(** The title is noted. *)
Lemma runs_title L z i T0 tmp m c s (Q : unit -> parse_state -> Prop) :
  psafe L z i T0 s -> (i <= tmp < z)%nat -> ts_buf (ps_text s) !! tmp = Some c -> (is_quote c = true -> (1 <= tmp)%nat) ->
  (is_quote c = false -> forall s', psafe L z i (Some (tmp, (tmp + m)%nat)) s' -> Q tt s') ->
  (is_quote c = true -> forall n, Q tt (s <| ps_text ::= fun t => t <| ts_parse ::= fun p =>
     p <| title_ptrs := Some (tmp, (tmp + m)%nat) |> <| delim_title := c |> <| delim_title_len := n |> |> |>)) ->
  runs (in_text (in_parse (fun buf p => set_param_title buf p tmp (tmp + m)))) s Q.
Proof.
  intros (Hs & Hk & Hc) Ht Ec H1 Hok Hbad. unfold in_text, in_parse, set_param_title, runs. rewrite Ec. cbn [mbind option_bind].
  destruct (is_quote c) eqn:Eq.
  - specialize (H1 eq_refl). destruct tmp as [|k]; [lia|]. cbn [before]. pose proof (safe_z _ _ _ _ _ Hs) as [Hz _].
    destruct (lookup_lt_is_Some_2 (ts_buf (ps_text s)) k) as [c' ->]; [rewrite (safe_length _ _ _ _ _ Hs); lia|]. cbn [mbind option_bind].
    eexists _, _. split; [done|]. by apply Hbad.
  - eexists _, _. split; [done|]. apply Hok; [done|]. split; [|done]. destruct Hs. by split.
Qed.

Lemma runs_parse_param L z i T0 s : psafe L z i T0 s -> (i <= z)%nat -> ((1 <= i)%nat \/ no_quote (ts_buf (ps_text s))) ->
  runs (parse_param i) s (fun r s' => r = 0%Z -> exists T, psafe L z (S z) T s').
Proof.
  intros H Hi Hq. pose proof H as (Hs & Hk & Hc). pose proof (safe_z _ _ _ _ _ Hs) as [Hz _]. unfold parse_param. apply runs_bind.
  destruct (blanks_stops is_blank blanks (drop i (ts_buf (ps_text s))) (z - i)) as (n & En & Hn & _ & c & Ec & Hb);
    [done|done|apply nul_drop; [apply (safe_nul _ _ _ _ _ Hs)|done]|].
  eapply runs_lift; [exact En|]. rewrite lookup_drop in Ec. apply runs_bind. eapply runs_lift; [exact Ec|]. cbv beta zeta.
  destruct (N.eqb_spec c 0) as [->|Hc0].
  { apply runs_ret. intros _. exists T0. eapply psafe_weaken; [exact H|lia]. }
  set (tmp := (i + n)%nat) in *. assert (Htmp : (i <= tmp < z)%nat).
  { split; [lia|]. assert (tmp <> z); [|lia]. intros E. rewrite E in Ec. pose proof (safe_nul _ _ _ _ _ Hs). congruence. }
  assert (Hmem : forall p, (p <= z)%nat -> drop p (ts_buf (ps_text s)) !! (z - p)%nat = Some 0) by (intros p Hp; apply nul_drop; [apply (safe_nul _ _ _ _ _ Hs)|done]).
  assert (Hquote : is_quote c = true -> (1 <= tmp)%nat).
  { intros Eq. destruct Hq as [|Hq]; [lia|]. destruct tmp as [|]; [|lia]. unfold no_quote in Hq. rewrite head_lookup, Ec in Hq. congruence. }
  apply runs_bind. destruct (blanks_stops (fun b => negb (is_blank b || is_quote b || (b =? 0))) title_chars (drop tmp (ts_buf (ps_text s))) (z - tmp))
    as (m & Em & Hm & _ & c' & Ec' & Hc'); [intros b l; simpl; by destruct (_ || _)|done|apply Hmem; lia|].
  eapply runs_lift; [exact Em|]. rewrite lookup_drop in Ec'. apply runs_bind.
  assert (Hm0 : m = O <-> is_quote c = true).
  { rewrite (drop_S _ _ _ Ec) in Em. cbn [title_chars] in Em. rewrite Hb in Em. destruct (N.eqb_spec c 0); [done|]. rewrite orb_false_r in Em.
    destruct (is_quote c); simpl in Em; [by injection Em as <-|]. destruct (title_chars _); simplify_eq/=. by split. }
  eapply (runs_title L z i T0); [done|done|exact Ec|done|..].
  - intros Eq s' Hs'. destruct (Nat.eqb_spec m 0) as [Em0|Hne]; [apply Hm0 in Em0; congruence|]. unfold andthen. apply runs_bind.
    eapply runs_conseq; [eapply (runs_find_param L z tmp (tmp + m) i); [lia|lia|lia|done|]|].
    + intros e He. pose proof (options_hints _ _ He). lia.
    + intros r s1 H1. destruct (Z.eqb_spec r 0) as [->|Hr]; [|apply runs_ret; by intros ->].
      pose proof (H1 eq_refl) as P1. eapply runs_conseq; [apply runs_in_text; eapply runs_extra; [exact (proj1 P1)|done|lia]|].
      intros r s2 [Hx Hsh] Hr. exists (Some (tmp, (tmp + m)%nat)). eapply (psafe_text L z tmp (tmp + m)); [exact P1|by apply Hx|done].
  - intros Eq k. apply Hm0 in Eq as Em0. rewrite Em0. simpl.
    eapply runs_conseq; [apply runs_in_text, (runs_no_title L z i tmp (tmp + 0) c k _ T0 Hs); [lia|by apply Hquote|lia]|].
    intros r s' [Hr _] ->. done.
Qed.

(** ** All parameters *)

Lemma psafe_narrow L z b T s c : psafe L z b T s -> ts_buf (ps_text s) !! c = Some 0 -> psafe L c b T s.
Proof. intros [[H1 H2 H3 H4 H5 H6 H7 H8] Hk] Hc. split; [by split|done]. Qed.

(** A comma becomes the end of the parameter. *)
Lemma runs_end_param L b T i c s : psafe L (L - 1) b T s -> (i <= c < L - 1)%nat ->
  runs (in_text (in_buf (fun buf => buf ← store buf c 0; Some (tt, buf)))) s (fun _ s' =>
    psafe L c b T s' /\ ((1 <= i)%nat \/ no_quote (ts_buf (ps_text s)) -> (1 <= i)%nat \/ no_quote (ts_buf (ps_text s')))).
Proof.
  intros H Hc. pose proof H as (Hs & Hk). destruct (store_before _ _ (safe_nul _ _ _ _ _ Hs) c 0) as (buf' & E & HS); [lia|].
  unfold in_text, in_buf, runs. rewrite E. cbn [mbind option_bind]. eexists _, _. split; [done|].
  unfold store in E. rewrite decide_True in E by (rewrite (safe_length _ _ _ _ _ Hs); lia). injection E as <-. split.
  - apply (psafe_narrow _ (L - 1)).
    + split; [|done]. apply (safe_change _ _ _ _ (ps_text s)); [done|exact HS|done].
    + cbn. apply list_lookup_insert_eq. rewrite (safe_length _ _ _ _ _ Hs). lia.
  - intros [|Hq]; [by left|right]. unfold no_quote in *. rewrite head_lookup in *. cbn. destruct c as [|c].
    + by rewrite list_lookup_insert_eq by (rewrite (safe_length _ _ _ _ _ Hs); lia).
    + by rewrite list_lookup_insert_ne.
Qed.

Lemma runs_parse_params L fuel : forall i T s, psafe L (L - 1) i T s -> (i <= L - 1)%nat -> (L - i <= fuel)%nat ->
  ((1 <= i)%nat \/ no_quote (ts_buf (ps_text s))) ->
  runs (parse_params fuel i) s (fun r s' => r = 0%Z -> key_hint (ps_share s') = None /\ static_key_cardinality (ps_share s') = None).
Proof.
  induction fuel as [|fuel IH]; intros i T s H Hi Hf Hq; pose proof H as (Hs & Hk & Hc); pose proof (safe_z _ _ _ _ _ Hs) as [_ HL]; [lia|].
  cbn [parse_params]. apply runs_bind.
  destruct (strchr_stops _ _ (safe_nul _ _ _ _ _ Hs) i 44) as [E|(c & E & Hlt & _)]; [done|done|eapply runs_lift; [exact E|]..].
  - eapply runs_conseq; [by eapply runs_parse_param|]. intros r s' H' Hr. by destruct (H' Hr) as (T' & _ & H1).
  - apply runs_bind. eapply runs_conseq; [by eapply runs_end_param|]. intros [] s1 [H1 Hq1]. unfold andthen. apply runs_bind.
    eapply runs_conseq; [eapply runs_parse_param; [exact H1|lia|by apply Hq1]|]. intros r s2 H2.
    destruct (Z.eqb_spec r 0) as [->|Hr]; [|apply runs_ret; by intros ->]. destruct (H2 eq_refl) as (T2 & P2).
    apply (IH (S c) T2); [|lia|lia|left; lia]. eapply psafe_narrow; [exact P2|]. exact (safe_last _ _ _ _ _ (proj1 P2)).
Qed.

(** A text that can be a source. *)
Definition good_source (o : option (list N)) : Prop := match o with Some src => 0 ∉ src /\ no_quote src | None => True end.

Lemma psafe_init src p s : 0 ∉ src -> parse_init (src ++ [0]) = Some p ->
  key_hint (ps_share s) = None -> static_key_cardinality (ps_share s) = None ->
  psafe (S (length src)) (S (length src) - 1) 0 None (s <| ps_text ::= fun t => t <| ts_buf := src ++ [0] |> <| ts_parse := p |> |>).
Proof.
  intros H0 E Hk Hc. unfold parse_init, strlen in E. rewrite drop_0, c_string_app in E by done. injection E as <-.
  assert (Hl : (src ++ [0]) !! (S (length src) - 1)%nat = Some 0) by (simpl; rewrite Nat.sub_0_r; by rewrite lookup_app_r, Nat.sub_diag).
  split; [|done]. split; cbn [ps_text ts_buf ts_parse]; try done; cbn; [by rewrite length_app, Nat.add_comm|by rewrite Nat.sub_0_r].
Qed.

(** The loop over the sources returns, for a table without keys. *)
Lemma runs_parse_sources sources s :
  Forall good_source sources -> key_hint (ps_share s) = None -> static_key_cardinality (ps_share s) = None ->
  runs (parse_sources sources) s (fun _ _ => True).
Proof.
  intros Hall Hk Hc.
  revert s Hk Hc. induction Hall as [|[src|] sources Hsrc Hall IH]; intros s Hk Hc; cbn [parse_sources]; [by apply runs_ret| |by apply IH].
  apply runs_bind. unfold new_memory. eapply runs_conseq; [apply (runs_in_text _ _ (fun ok _ => ok = true)), (runs_alloc oom memory); done|].
  intros ok s1 [-> Hs1]. cbn [negb]. destruct Hsrc as [H0 Hq].
  destruct (parse_init (src ++ [0])) as [p|] eqn:Ep.
  2:{ unfold parse_init, strlen in Ep. by rewrite drop_0, c_string_app in Ep. }
  apply runs_bind. eapply runs_lift; [done|]. apply runs_bind, runs_modify. unfold andthen. apply runs_bind.
  eapply runs_conseq; [eapply (runs_parse_params (S (length src)) _ 0), or_intror|].
  - apply psafe_init; [done|exact Ep|by rewrite Hs1..].
  - lia.
  - rewrite length_app. lia.
  - cbn. unfold no_quote in *. by destruct src.
  - intros r s2 H2. destruct (Z.eqb_spec r 0) as [->|_]; [|by apply runs_ret]. destruct (H2 eq_refl) as [Hk2 Hc2]. by apply IH.
Qed.
End Safety.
----------
### DIRECTIONS FOR THIS TASK
All lines above from the one containing "set (tmp := (i" to the one containing "split; [lia|]. assert" must be repeated exactly, both lines included, and no others.

### RESPONSE
  set (tmp := (i + n)%nat) in *. assert (Htmp : (i <= tmp < z)%nat).
  { split; [lia|]. assert (tmp <> z); [|lia]. intros E. rewrite E in Ec. pose proof (safe_nul _ _ _ _ _ Hs). congruence. }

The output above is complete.